▶ [Data shown]:
==*==

(** * cryptfile: password-based file encryption (FlareXes/obfile)

    A shallow embedding of [cryptfile.py] and of the earlier
    [obsfile/security.py].  The program is glue around four libraries
    (PyCryptodome's scrypt and AES-GCM, [pickle], [getpass]); the glue is
    embedded definition by definition, the libraries are the fields of the
    class [PyLib], and what a proof needs from a library is a premise of the
    theorem that uses it.  Effects (files, random bytes, the terminal, calls
    of the key-derivation function) are threaded through an explicit
    [world]; an exception leaves the effects that happened before it. *)

From Stdlib Require Import ZArith Lia List Ascii String.
From Stdlib.Strings Require Import Byte.
From stdpp Require Import base option list strings gmap.

Local Open Scope string_scope.
Local Set Warnings "-register-all".

(** ** Python values, exceptions and results *)

(** The dynamically typed values that reach the program: what [pickle.load]
    may hand back and what a dataclass field may hold. *)
Inductive pyval : Type :=
| PyNone
| PyInt (z : Z)
| PyStr (s : string)
| PyBytes (b : list byte)
| PyDict (items : list (pyval * pyval)).

(** Exceptions that the program or its libraries raise. *)
Inductive exn : Type :=
| TypeError
| ValueError (msg : string)
| KeyError (key : string)
| FileNotFoundError (path : string)
| EOFError
| UnpicklingError
| SystemExit (code : Z).

Inductive result (A : Type) : Type :=
| Ok (a : A)
| Raise (e : exn).
Arguments Ok {A} a.
Arguments Raise {A} e.

(** PyCryptodome reports a failed tag verification as
    [ValueError("MAC check failed")]; the program never catches or renames
    it, so this is the integrity error a caller observes. *)
Definition IntegrityError : exn := ValueError "MAC check failed".

(** ** The world: files, randomness, terminal, and a log of events *)

Inductive event : Type :=
| EvPrompt (prompt : string)
| EvPrint (text : string)
| EvOpen (path mode : string)
| EvScrypt (password salt : pyval) (key_len N r p : Z).

Record world : Type := World {
  fs : gmap string (list byte);   (* path |-> file content *)
  tape : nat -> byte;             (* the random bytes the OS will deliver *)
  pos : nat;                      (* how many of them were consumed *)
  tty : list string;              (* lines the user is going to type *)
  log : list event                (* what happened so far, oldest first *)
}.

(** The prompts shown to the user, in order. *)
Definition prompts (l : list event) : list string :=
  flat_map (fun e => match e with EvPrompt p => [p] | _ => [] end) l.

(** The texts printed, in order. *)
Definition prints (l : list event) : list string :=
  flat_map (fun e => match e with EvPrint t => [t] | _ => [] end) l.

Definition set_fs (w : world) (m : gmap string (list byte)) : world :=
  World m (tape w) (pos w) (tty w) (log w).
Definition set_pos (w : world) (n : nat) : world :=
  World (fs w) (tape w) n (tty w) (log w).
Definition set_tty (w : world) (l : list string) : world :=
  World (fs w) (tape w) (pos w) l (log w).
Definition emit (w : world) (e : event) : world :=
  World (fs w) (tape w) (pos w) (tty w) (log w ++ [e]).

(** A computation reads and updates the world and returns or raises. *)
Definition py (A : Type) : Type := world -> result A * world.

Definition py_ret {A} (a : A) : py A := fun w => (Ok a, w).
Definition py_raise {A} (e : exn) : py A := fun w => (Raise e, w).
Definition py_bind {A B} (m : py A) (k : A -> py B) : py B :=
  fun w => match m w with
           | (Ok a, w') => k a w'
           | (Raise e, w') => (Raise e, w')
           end.
Definition py_lift {A} (r : result A) : py A := fun w => (r, w).

Declare Scope py_scope.
Delimit Scope py_scope with py.
Notation "x <~ m ;; k" := (py_bind m (fun x => k))
  (at level 100, m at next level, right associativity) : py_scope.
Notation "m ;;; k" := (py_bind m (fun _ => k))
  (at level 100, right associativity) : py_scope.
Local Open Scope py_scope.

(** [for x in xs: body(x)]; the first exception ends the loop. *)
Fixpoint py_for {A} (xs : list A) (body : A -> py unit) : py unit :=
  match xs with
  | [] => py_ret tt
  | x :: xs' => body x ;;; py_for xs' body
  end.

(** ** Built-ins and the standard library *)

(** [print(text, end=...)]: [text] already carries its terminator. *)
Definition print (text : string) : py unit :=
  fun w => (Ok tt, emit w (EvPrint text)).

==*==

▶ [What you are asked to do]: Leave out every line above except those from the line with "Inductive exn : Type" up to and including the line with "were consumed *)", and copy those exactly.

▶ [Task response]:
Inductive exn : Type :=
| TypeError
| ValueError (msg : string)
| KeyError (key : string)
| FileNotFoundError (path : string)
| EOFError
| UnpicklingError
| SystemExit (code : Z).

Inductive result (A : Type) : Type :=
| Ok (a : A)
| Raise (e : exn).
Arguments Ok {A} a.
Arguments Raise {A} e.

(** PyCryptodome reports a failed tag verification as
    [ValueError("MAC check failed")]; the program never catches or renames
    it, so this is the integrity error a caller observes. *)
Definition IntegrityError : exn := ValueError "MAC check failed".

(** ** The world: files, randomness, terminal, and a log of events *)

Inductive event : Type :=
| EvPrompt (prompt : string)
| EvPrint (text : string)
| EvOpen (path mode : string)
| EvScrypt (password salt : pyval) (key_len N r p : Z).

Record world : Type := World {
  fs : gmap string (list byte);   (* path |-> file content *)
  tape : nat -> byte;             (* the random bytes the OS will deliver *)
  pos : nat;                      (* how many of them were consumed *)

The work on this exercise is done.